4. Residual Seal Force testing can help testers understand the residual spring left in the elastomeric closures flange. The flange compresses as vertical force is applied to it during capping. By locking the skirt in that metal furl during sealing, the energy in that rubber flange is captured and causes the rubber to be in a state of compression with the glass crown finish which ensures a great seal during the product lifespan. By measuring Residual Seal Force, testers can understand if the capping force is too great and liable to create a wrinkle and fold, and ultimately, a product leak. This testing can help drug manufacturers find their sweet spot for capping force as a preventative measure to maximise seal integrity.
5. Once the product is made, the shelf studies begin. These include repetitive CCI testing at frequent intervals throughout the proposed shelf life of the drug. Typically, the manufacturer will put up three lots of drug product in its field packaging and at periods of 0, 1, 2, 3, 6, 12 and 18 months, they’ll pull samples and test them for, among other things, container closure integrity. This assessment gives drug manufacturers a good idea of how the drug will fare over time on the shelf.

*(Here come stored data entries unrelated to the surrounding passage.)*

Lemma round_args3_schedule w :
  Forall (is_uint 32) (words8_list w) ->
  sha256_round_args3 w
  = sha256_round_args (ReadBE 4 16 (sha256_digest w ++ 0x80 :: replicate 29 0 ++ [1; 0])).
Proof.
  intros Hw. unfold sha256_digest.
  assert (length (words8_list w) = 8%nat) as Hl by (by destruct w as [[[[[[[? ?] ?] ?] ?] ?] ?] ?]).
  replace (ReadBE 4 16 _) with (words8_list w ++ [0x80000000; 0; 0; 0; 0; 0; 0; 0x100])
    by (change 16%nat with (8 + 8)%nat; rewrite <- Hl at 1; by rewrite (ReadBE_app 4 8)).
  destruct w as [[[[[[[w0 w1] w2] w3] w4] w5] w6] w7]. cbn [words8_list].
  unfold sha256_round_args, sha256_round_args3. cbv zeta.
  rewrite (expand_add 16 32) by done. rewrite schedule3_expand.
  rewrite drop_app_exact by done. cbn [words8_list].
  generalize (sha256_schedule3 w0 w1 w2 w3 w4 w5 w6 w7). intros l.
  generalize (sha256_expand 32 l). intros l'.
  cbn. by repeat f_equal.
Qed.

Lemma TransformD64_Wrapper input :
  sha256_TransformD64 input = TransformD64Wrapper sha256_Transform input.
Proof.
  unfold sha256_TransformD64, TransformD64Wrapper, sha256_Transform.
  rewrite KW2_schedule, !(words8_add_comm 32 _ sha256_Initialize).
  rewrite round_args3_schedule by (apply words8_add_uint; lia). done.
Qed.

Lemma sha256_hash_64 m : length m = 64%nat ->
  sha256_hash m
  = sha256_digest (sha256_Transform (sha256_Transform sha256_Initialize m)
                                    (0x80 :: replicate 61 0 ++ [2; 0])).
Proof.
  intros Hm. unfold sha256_hash, md_hash, md_padded. rewrite Hm. cbv zeta.
  assert (@md_pad sha256_ops (Z.of_nat 64) ++ @md_sizedesc sha256_ops (u64 (8 * Z.of_nat 64))
          = 0x80 :: replicate 61 0 ++ [2; 0]) as -> by (by vm_compute).
  rewrite length_app, Hm.
  change (Z.to_nat _) with 2%nat. cbn [transform_blocks].
  rewrite take_app_exact, drop_app_exact by (by rewrite Hm). done.
Qed.

Lemma sha256_hash_32 m : length m = 32%nat ->
  sha256_hash m
  = sha256_digest (sha256_Transform sha256_Initialize (m ++ 0x80 :: replicate 29 0 ++ [1; 0])).
Proof.
  intros Hm. unfold sha256_hash, md_hash, md_padded. rewrite Hm. cbv zeta.
  assert (@md_pad sha256_ops (Z.of_nat 32) ++ @md_sizedesc sha256_ops (u64 (8 * Z.of_nat 32))
          = 0x80 :: replicate 29 0 ++ [1; 0]) as -> by (by vm_compute).
  rewrite length_app, Hm.
  change (Z.to_nat _) with 1%nat. cbn [transform_blocks].
  rewrite firstn_all2; [done|]. rewrite length_app, Hm. cbn. lia.
Qed.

Working toward CCI around the World!

No matter where drugs are manufactured, pharma companies are still subject to the CCI standards of the markets they serve. This can make the whole process complicated as pharmacopoeias vary with regions. For example, markets like Japan have had extremely strict regulations around sterility for closures compared to other markets that took significant R&D to develop elastomeric closures that met the standard. In the US, the Food and Drug Administration (FDA) prefers the deterministic CCI testing versus the probabilistic CCI testing of the past. The FDA asks drug manufacturers to use deterministic CCI testing instrumentation and technology because probabilistic methods are more subjective and contain more qualitative methodology while deterministic methods are quantitative and nondestructive while giving actionable insights. There is greater certainty in the deterministic testing methodology.

It is critical that drug manufacturers comprehend the differences between the markets they serve and work closely with their suppliers who understand the nuances of different regional regulations, and of course work toward the highest standards to do no harm.